With the optimized reaction conditions in hand, we could now explore the substrate scope
with different aryl bromides using catalyst C3 (Table 2). It was observed that aryl bromides with
a wide selection of functional groups, e.g. nitro, cyano, acetyl, chloro, aldehyde, and methoxy
groups reacted smoothly to give admirable yields (82-97%) of cross-coupled products (Table 2,
entry 3a-3h and 3m-3q). In addition, using the heteroaryl derivative (3-bromopyridine) with 1-
methyl-1H-imidazole and 1,2-dimethyl-1H-imidazole resulted in the desired products in
excellent yield (81-84%) (Table 2, entry 3l and 3t).

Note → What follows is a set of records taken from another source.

(** * Expense-tracker bot: a shallow embedding of [expense_bot.py]

    The development follows the Python module function by function and keeps
    its names.

    - Python [str] values are sequences of Unicode code points: [str] below is
      a list of code points ([N]).  Character classes and case mapping are the
      ones of Python on the ASCII range ([\d] is [0-9], [\w] is
      [[A-Za-z0-9_]], [lower]/[upper] map the 26 letters); [strip] uses the
      full white-space table of [str.isspace].  Code points above 127 are
      carried through unchanged by the case mappings and count neither as
      digits nor as word characters.
    - Amounts are Python floats produced by [float(token)]; they are modelled
      by the exact decimal value of the token as a rational number ([Q]),
      compared numerically as [==] does.  Binary rounding is not modelled.
    - The ledger (the Google sheet) is the row store of the bot: a header row,
      which is always there, followed by data rows with the fixed columns
      [timestamp, date, category, amount, message].  The functions that talk
      to the sheet return the calls that change it, in order; a handler then
      commits them.  Whether the sheet can be reached when a handler runs is
      part of its environment ([Env]), together with the clock and the
      identifier the transport gives to the reply.
    - A handler returns the new state and what it did that is seen outside:
      its replies and its sheet calls.  The lines written to [debug.txt] and
      the monthly balance shown in the confirmation are not modelled. *)

From Stdlib Require Import ZArith NArith QArith List Bool Lia DecimalString.
From stdpp Require Import base option list gmap sets strings.

Close Scope Q_scope.
Open Scope N_scope.
Open Scope list_scope.

(** ** Text *)

Abbreviation str := (list N).

(** A literal of the source, as code points. *)
Definition u (s : string) : str :=
  List.map Ascii.N_of_ascii (String.list_ascii_of_string s).

Definition is_digit (c : N) : bool := (48 <=? c) && (c <=? 57).

Definition is_upper (c : N) : bool := (65 <=? c) && (c <=? 90).
Definition is_lower (c : N) : bool := (97 <=? c) && (c <=? 122).

(** [\w]: letters, digits and the underscore. *)
Definition is_word (c : N) : bool :=
  is_digit c || is_upper c || is_lower c || (c =? 95).

(** [str.isspace]: the characters [str.strip()] removes. *)
Definition is_space (c : N) : bool :=
  ((9 <=? c) && (c <=? 13)) || ((28 <=? c) && (c <=? 32))
  || (c =? 133) || (c =? 160) || (c =? 5760)
  || ((8192 <=? c) && (c <=? 8202))
  || (c =? 8232) || (c =? 8233) || (c =? 8239) || (c =? 8287) || (c =? 12288).

Definition lower_char (c : N) : N := if is_upper c then c + 32 else c.
Definition upper_char (c : N) : N := if is_lower c then c - 32 else c.

(** [text.lower()] and [text.upper()]. *)
Definition lower (s : str) : str := List.map lower_char s.
Definition upper (s : str) : str := List.map upper_char s.

Fixpoint lstrip (s : str) : str :=
  match s with
  | c :: r => if is_space c then lstrip r else s
  | [] => []
  end.

Definition rstrip (s : str) : str := rev (lstrip (rev s)).

(** [text.strip()]. *)
Definition strip (s : str) : str := rstrip (lstrip s).

Fixpoint str_eqb (a b : str) : bool :=
  match a, b with
  | [], [] => true
  | x :: a', y :: b' => (x =? y) && str_eqb a' b'
  | _, _ => false
  end.

Fixpoint starts_with (p s : str) : bool :=
  match p, s with
  | [], _ => true
  | x :: p', y :: s' => (x =? y) && starts_with p' s'
  | _ :: _, [] => false
  end.

(** [k in s] on strings: [k] occurs as a contiguous substring of [s]. *)
Fixpoint contains (k s : str) : bool :=
  starts_with k s ||
  match s with
  | [] => false
  | _ :: s' => contains k s'
  end.

(** The longest prefix whose characters satisfy [p], and the rest. *)
Fixpoint span (p : N -> bool) (s : str) : str * str :=
  match s with
  | c :: r => if p c then let '(a, b) := span p r in (c :: a, b) else ([], s)
  | [] => ([], [])
  end.

(** One match of the pattern [\d+\.?\d*] at the head of [s] (which starts
    with a digit): every quantifier is greedy and what follows it can match
    the empty string, so the match is the longest digit run, a dot when one
    follows, and the longest digit run after it. *)
Definition match_number (s : str) : str * str :=
  let '(ip, r1) := span is_digit s in
  match r1 with
  | 46 :: r2 => let '(fp, r3) := span is_digit r2 in (ip ++ 46 :: fp, r3)
  | _ => (ip, r1)
  end.

(** [re.findall(r'\d+\.?\d*', s)]: scan from the left; a match is emitted and
    the scan goes on after it, otherwise it moves one character on. *)
Fixpoint findall_number_from (fuel : nat) (s : str) : list str :=
  match fuel, s with
  | S f, c :: r =>
      if is_digit c
      then let '(tok, rest) := match_number s in tok :: findall_number_from f rest
      else findall_number_from f r
  | _, _ => []
  end.

Definition findall_number (s : str) : list str :=
  findall_number_from (length s) s.

(** [re.sub(r'\d+\.?\d*', '', s)]. *)
Fixpoint remove_numbers_from (fuel : nat) (s : str) : str :=
  match fuel, s with
  | S f, c :: r =>
      if is_digit c
      then remove_numbers_from f (snd (match_number s))
      else c :: remove_numbers_from f r
  | _, _ => []
  end.

Definition remove_numbers (s : str) : str := remove_numbers_from (length s) s.

Definition digit_val (c : N) : Z := Z.of_N (c - 48).

(** The number a run of decimal digits denotes. *)
Definition digits_val (ds : str) : Z :=
  fold_left (fun acc c => (10 * acc + digit_val c)%Z) ds 0%Z.

(** [float(tok)] for a token [ddd], [ddd.] or [ddd.ddd]. *)
Definition float_of_token (tok : str) : Q :=
  let '(ip, r) := span is_digit tok in
  let fp := match r with 46 :: f => f | _ => [] end in
  Qred (Qplus (inject_Z (digits_val ip))
              (Qmake (digits_val fp) (Z.to_pos (10 ^ Z.of_nat (length fp))))).


(** [str(n)] for an integer. *)
Definition str_of_Z (n : Z) : str :=
  u (DecimalString.NilZero.string_of_int (Z.to_int n)).
(** The mean speed divides a float by the duration. *)
Lemma get_mean_speed_converts_duration (self : workout) (speed : num) :
  get_mean_speed self = Return speed -> returns (Py.to_float (duration self)).
Proof.
  destruct self as [n d w|n d w|n d w h|n d w l c];
    unfold get_mean_speed, Training.get_mean_speed, Swimming.get_mean_speed;
    cbn [__class__ length_pool count_pool duration bind Py.mul]; intros H;
    apply bind_Return_inv in H as (x & Hx & H).
  1-3: destruct (get_distance_float _ x Hx) as [f ->];
       exact (truediv_float_converts _ _ _ H).
  destruct (truediv_returns_float _ _ _ Hx) as [f ->].
  exact (truediv_float_converts _ _ _ H).
Qed.

(** A summary holds the class name, the duration as given and three
    floats. *)
Lemma show_training_info_fields (self : workout) (info : InfoMessage.t) :
  show_training_info self = Return info ->
  exists di sp ca : float,
    get_distance self = Return (PyFloat di)
    /\ get_mean_speed self = Return (PyFloat sp)
    /\ get_spent_calories self = Return (PyFloat ca)
    /\ info = InfoMessage.Build (__name__ (__class__ self)) (duration self)
                (PyFloat di) (PyFloat sp) (PyFloat ca).
Proof.
  unfold show_training_info. intros H.
  apply bind_Return_inv in H as (distance & Hdi & H).
  apply bind_Return_inv in H as (speed & Hsp & H).
  apply bind_Return_inv in H as (calories & Hca & H).
  apply Return_inj in H.
  destruct (get_distance_float _ _ Hdi) as [di ->].
  destruct (get_mean_speed_float _ _ Hsp) as [sp ->].
  destruct (get_spent_calories_float _ _ Hca) as [ca ->].
  exists di, sp, ca. auto.
Qed.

Introducing electron-donating groups on aryl bromide did not significantly impact the
yields (82-83%) (Table 3, entries 3h and 3q). Even the position (ortho vs. para) of functional
groups on aryl bromide did not affect the efficacy of the catalyst C3. The ortho substituted cyano
and aldehyde groups resulted in excellent yields (86-90%, Table 2, entries 3f, 3g, and 3p).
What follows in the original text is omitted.